Curiosamente, aunque la regulación prolija es un problema para el sector, en el ámbito digital se echa de menos una mayor claridad de las autoridades europeas sobre esta área emergente. La postura del sector es clara: mismas actividades y mismos riesgos exigen regulaciones iguales. No se trata de no competir, ni siquiera de competir en igualdad de condiciones, sino de evitar que el sistema financiero digital converja hacia los peores estándares por una ausencia de claridad regulatoria. Nos referimos a áreas como la prevención del blanqueo o la protección del inversor minorista.

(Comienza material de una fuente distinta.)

(** * smallsh: process execution and job control

    A shallow embedding of [smallsh.c].  Every C function that takes part in
    process creation, redirection, reaping, mode switching and dispatch is a
    Rocq function of the same name, written in a small state monad whose
    outcomes distinguish a normal return from [exit], [execvp], a wait that
    never returns, and undefined behaviour (null dereference, use of a freed
    [Node], out-of-bounds read).

    Conventions.
    - A C [int] or [pid_t] is a [Z]; [TRUE] and [FALSE] are the macros of the
      source.  A [char*] is an [option string] ([None] is [NULL]) holding the
      characters before the terminating NUL; a [char**] is an
      [option (list string)].
    - [Node] objects live in a heap indexed by address; [malloc] is assumed to
      succeed and returns an unused address, [free] keeps the bytes of the
      object and marks it dead.
    - What the operating system decides (which files open, which programs
      exist, what [fork] and [getline] return, how a child ends) is an input
      of the model: the record [world] and the arguments of [fork] and
      [get_input].
    - Every library and system call is appended to the [trace] of the
      process, in program order. *)

From Stdlib Require Import ZArith String Ascii List Lia DecimalString.
From stdpp Require Import base numbers option list strings gmap.

Open Scope Z_scope.

(** ** Constants of the source *)

Definition TRUE : Z := 1.
Definition FALSE : Z := 0.
Definition MAX_COMMAND_LEN : Z := 2049.

(** ** Constants and macros of the platform headers (Linux, glibc)

    [<signal.h>], [<fcntl.h>], [<unistd.h>] and [<sys/wait.h>] are not part of
    the repository; the values below are the ones of Linux on x86-64. *)

Definition SIGINT : Z := 2.
Definition SIGKILL : Z := 9.
Definition SIGTSTP : Z := 20.

Definition O_RDONLY : Z := 0.
Definition O_WRONLY : Z := 1.
Definition O_CREAT : Z := 64.
Definition O_TRUNC : Z := 512.

Definition STDIN_FILENO : Z := 0.
Definition STDOUT_FILENO : Z := 1.

Definition WNOHANG : Z := 1.

(** [(signed char) x] for an [int] x. *)
Definition signed_char (x : Z) : Z :=
  let b := Z.land x 255 in if 128 <=? b then b - 256 else b.

Definition WTERMSIG (status : Z) : Z := Z.land status 127.
Definition WEXITSTATUS (status : Z) : Z := Z.shiftr (Z.land status 65280) 8.
Definition WIFEXITED (status : Z) : bool := WTERMSIG status =? 0.
Definition WIFSIGNALED (status : Z) : bool :=
  0 <? Z.shiftr (signed_char (Z.land status 127 + 1)) 1.

(** How a child ended, and the wait status the kernel reports for it. *)
Inductive termination :=
| ExitedWith (code : Z)
| KilledBy (sig : Z) (core : bool).

Definition wstatus (t : termination) : Z :=
  match t with
  | ExitedWith code => Z.shiftl (Z.land code 255) 8
  | KilledBy sig core => Z.lor sig (if core then 128 else 0)
  end.

(** A signal number that can end a process: 127 marks a stopped child. *)
Definition deadly (sig : Z) : Prop := 1 <= sig <= 126.

(** [printf("%d", n)] *)
Definition dec (n : Z) : string := NilEmpty.string_of_int (Z.to_int n).

Definition nl : string := String "010"%char EmptyString.

(** ** Data of the source *)

(** [struct Node]: a cell of the linked list of background pids. *)
Record Node := { data : Z; next : option N }.

(** [struct Input]: one parsed command line. *)
Record Input := {
  command : option string;
  num_args : Z;
  args : option (list string);
  input_file : option string;
  output_file : option string;
  is_background : Z
}.

Definition init_input : Input :=
  {| command := None; num_args := 0; args := None;
     input_file := None; output_file := None; is_background := FALSE |}.

(** ** The process and its environment *)

Inductive sighandler := SIG_DFL | SIG_IGN | Handler_set_foreground_mode.

(** What a file descriptor refers to: a stream the interpreter was started
    with, or the result of an [open]. *)
Inductive ofile :=
| Inherited (fd : Z)
| Opened (path : string) (flags : Z) (mode : option Z).

(** A child of the process, as the kernel sees it.  [fate] is the wait status
    a running child ends with if nobody kills it first, [None] if it never
    ends by itself. *)
Inductive child :=
| Running (fate : option Z)
| Zombie (status : Z).

Inductive event :=
| EvPrintf (text : string)
| EvFflush
| EvWrite (fd : Z) (text : string)
| EvGetline
| EvSigaction (sig : Z) (h : sighandler)
| EvOpen (path : string) (flags : Z) (mode : option Z) (ret : Z)
| EvDup2 (oldfd newfd : Z)
| EvChdir (path : option string) (ret : Z)
| EvFork (ret : Z)
| EvExecvp (file : string) (argv : list string)
| EvKill (pid sig : Z)
| EvWaitpid (pid options : Z).

Inductive ub :=
| NullDereference
| UseAfterFree
| OutOfBounds
| Uninitialised.

Record state := {
  foreground_mode : Z;
  heap : gmap N (bool * Node);
  pid_head : option N;
  fds : gmap Z ofile;
  sigint : sighandler;
  sigtstp : sighandler;
  cwd : string;
  children : gmap Z child;
  trace : list event
}.

(** Reading a freed [Node] is undefined.  [Trap] stops there; [Stale] follows
    the one concrete behaviour in which the allocator has not yet reused the
    bytes, so the read returns what was last stored. *)
Inductive uaf_policy := Trap | Stale.

Record world := {
  w_pid : Z;
  w_open : string -> Z -> bool;
  w_exec : string -> bool;
  w_chdir : string -> string -> option string;
  w_home : option string;
  w_uaf : uaf_policy
}.

Definition set_foreground (v : Z) (s : state) : state :=
  {| foreground_mode := v; heap := heap s; pid_head := pid_head s;
     fds := fds s; sigint := sigint s; sigtstp := sigtstp s; cwd := cwd s;
     children := children s; trace := trace s |}.

Definition set_heap (h : gmap N (bool * Node)) (s : state) : state :=
  {| foreground_mode := foreground_mode s; heap := h; pid_head := pid_head s;
     fds := fds s; sigint := sigint s; sigtstp := sigtstp s; cwd := cwd s;
     children := children s; trace := trace s |}.

Definition set_pid_head (p : option N) (s : state) : state :=
  {| foreground_mode := foreground_mode s; heap := heap s; pid_head := p;
     fds := fds s; sigint := sigint s; sigtstp := sigtstp s; cwd := cwd s;
     children := children s; trace := trace s |}.

Definition set_fds (f : gmap Z ofile) (s : state) : state :=
  {| foreground_mode := foreground_mode s; heap := heap s;
     pid_head := pid_head s; fds := f; sigint := sigint s;
     sigtstp := sigtstp s; cwd := cwd s; children := children s;
     trace := trace s |}.

Definition set_sigint (h : sighandler) (s : state) : state :=
  {| foreground_mode := foreground_mode s; heap := heap s;
     pid_head := pid_head s; fds := fds s; sigint := h;
     sigtstp := sigtstp s; cwd := cwd s; children := children s;
     trace := trace s |}.

Definition set_sigtstp (h : sighandler) (s : state) : state :=
  {| foreground_mode := foreground_mode s; heap := heap s;
     pid_head := pid_head s; fds := fds s; sigint := sigint s;
     sigtstp := h; cwd := cwd s; children := children s;
     trace := trace s |}.

Definition set_cwd (d : string) (s : state) : state :=
  {| foreground_mode := foreground_mode s; heap := heap s;
     pid_head := pid_head s; fds := fds s; sigint := sigint s;
     sigtstp := sigtstp s; cwd := d; children := children s;
     trace := trace s |}.

Definition set_children (c : gmap Z child) (s : state) : state :=
  {| foreground_mode := foreground_mode s; heap := heap s;
     pid_head := pid_head s; fds := fds s; sigint := sigint s;
     sigtstp := sigtstp s; cwd := cwd s; children := c;
     trace := trace s |}.

Definition log (e : event) (s : state) : state :=
  {| foreground_mode := foreground_mode s; heap := heap s;
     pid_head := pid_head s; fds := fds s; sigint := sigint s;
     sigtstp := sigtstp s; cwd := cwd s; children := children s;
     trace := trace s ++ [e] |}.

(** ** Outcomes and the monad *)

Inductive outcome (A : Type) :=
| Ret (a : A) (s : state)
| Exited (code : Z) (s : state)
| Execed (file : string) (argv : list string) (s : state)
| Diverges (s : state)
| Undefined (u : ub) (s : state).

Arguments Ret {A} a s.
Arguments Exited {A} code s.
Arguments Execed {A} file argv s.
Arguments Diverges {A} s.
Arguments Undefined {A} u s.

(** The state of the process when the computation stopped, however it
    stopped. *)
Definition final_state {A} (o : outcome A) : state :=
  match o with
  | Ret _ s | Exited _ s | Execed _ _ s | Diverges s | Undefined _ s => s
  end.

Definition M (A : Type) : Type := state -> outcome A.

Definition ret {A} (a : A) : M A := fun s => Ret a s.

Definition bind {A B} (m : M A) (k : A -> M B) : M B := fun s =>
  match m s with
  | Ret a s' => k a s'
  | Exited c s' => Exited c s'
  | Execed f v s' => Execed f v s'
  | Diverges s' => Diverges s'
  | Undefined u s' => Undefined u s'
  end.

#[global] Instance M_ret : MRet M := @ret.
#[global] Instance M_bind : MBind M := fun A B k m => bind m k.

Definition get {A} (f : state -> A) : M A := fun s => Ret (f s) s.
Definition modify (f : state -> state) : M unit := fun s => Ret tt (f s).
Definition emit (e : event) : M unit := modify (log e).
Definition undefined {A} (u : ub) : M A := fun s => Undefined u s.
Definition diverge {A} : M A := fun s => Diverges s.
Definition exit {A} (code : Z) : M A := fun s => Exited code s.

(** The first natural number below [S bound] that [free] accepts. *)
Definition first_free (free : nat -> bool) (bound : nat) : nat :=
  default bound (List.find free (seq 0 (S bound))).

(** The lowest unused file descriptor, as [open] picks it. *)
Definition lowest_fd (f : gmap Z ofile) : Z :=
  Z.of_nat (first_free (fun i => bool_decide (f !! Z.of_nat i = None)) (size f)).

(** An unused address, as [malloc] picks it. *)
Definition unused_addr (h : gmap N (bool * Node)) : N :=
  N.of_nat (first_free (fun i => bool_decide (h !! N.of_nat i = None)) (size h)).

Section Smallsh.

Variable w : world.

(** ** Library and system calls *)

Definition printf (text : string) : M unit := emit (EvPrintf text).
Definition fflush : M unit := emit EvFflush.
Definition write (fd : Z) (text : string) : M unit := emit (EvWrite fd text).

Definition sigaction (sig : Z) (h : sighandler) : M unit :=
  emit (EvSigaction sig h);;
  modify (fun s =>
    if sig =? SIGINT then set_sigint h s
    else if sig =? SIGTSTP then set_sigtstp h s
    else s).

Definition open (path : string) (flags : Z) (mode : option Z) : M Z := fun s =>
  if w_open w path flags then
    let fd := lowest_fd (fds s) in
    Ret fd (log (EvOpen path flags mode fd)
              (set_fds (<[fd := Opened path flags mode]> (fds s)) s))
  else Ret (-1) (log (EvOpen path flags mode (-1)) s).

Definition dup2 (oldfd newfd : Z) : M Z := fun s =>
  match fds s !! oldfd with
  | Some f => Ret newfd (log (EvDup2 oldfd newfd)
                           (set_fds (<[newfd := f]> (fds s)) s))
  | None => Ret (-1) (log (EvDup2 oldfd newfd) s)
  end.

(** [execvp] returns only when it fails. *)
Definition execvp (file : string) (argv : list string) : M Z := fun s =>
  let s' := log (EvExecvp file argv) s in
  if w_exec w file then Execed file argv s' else Ret (-1) s'.

Definition getenv_HOME : option string := w_home w.

Definition chdir (path : option string) : M Z := fun s =>
  match path with
  | None => Ret (-1) (log (EvChdir path (-1)) s)
  | Some p =>
      match w_chdir w (cwd s) p with
      | Some d => Ret 0 (log (EvChdir path 0) (set_cwd d s))
      | None => Ret (-1) (log (EvChdir path (-1)) s)
      end
  end.

(** [fork]: [r] is what the call returns in the process that is modelled.
    In the child ([r = 0]) the process has no children of its own; in the
    parent the new child is running, with the fate the environment gives
    it. *)
Definition fork (r : Z) (fate : option Z) : M Z := fun s =>
  if r =? 0 then Ret 0 (set_children ∅ s)
  else if 0 <? r then
    Ret r (log (EvFork r) (set_children (<[r := Running fate]> (children s)) s))
  else Ret r (log (EvFork r) s).

(** [kill(pid, sig)].  Only [SIGKILL], which no process can ignore, is given
    an effect: a running child ends at once, killed by that signal. *)
Definition kill (pid sig : Z) : M Z := fun s =>
  let s' := log (EvKill pid sig) s in
  match children s !! pid with
  | Some (Running _) =>
      if sig =? SIGKILL
      then Ret 0 (set_children
                    (<[pid := Zombie (wstatus (KilledBy SIGKILL false))]>
                       (children s)) s')
      else Ret 0 s'
  | Some (Zombie _) => Ret 0 s'
  | None => Ret (-1) s'
  end.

En definitiva, el sector bancario, nueve años después de la crisis, sigue sometido a una considerable presión sobre sus resultados. A veces parece que las críticas a la nueva regulación fueran producto de una negación de la necesidad de normas más duras tras la crisis. Pero no es cierto: los efectos indeseados de la misma, como la elevada volatilidad, junto con el hecho de que la reforma bancaria siga inacabada tras ocho años, provocan un entorno en el que los mercados financieros –los accionistas potenciales de los bancos– no son capaces de leer la carta de navegación del sector, provocando movimientos de infarto, sesiones bursátiles de boom y bust, que tan solo reflejan la falta de una visión de medio plazo acerca de adónde se dirige la industria bancaria. Hay que romper ese círculo vicioso, dar por acabada la reforma financiera y empezar a pensar en el mundo digital que viene.

Por José María Roldán
Presidente de la Asociación Española de Banca (AEB) desde 2014. Antes fue director general de regulación y estabilidad financiera del Banco de España y economista de su servicio de estudios. Ha sido consejero de la Comisión Nacional del Mercado de Valores (CNMV)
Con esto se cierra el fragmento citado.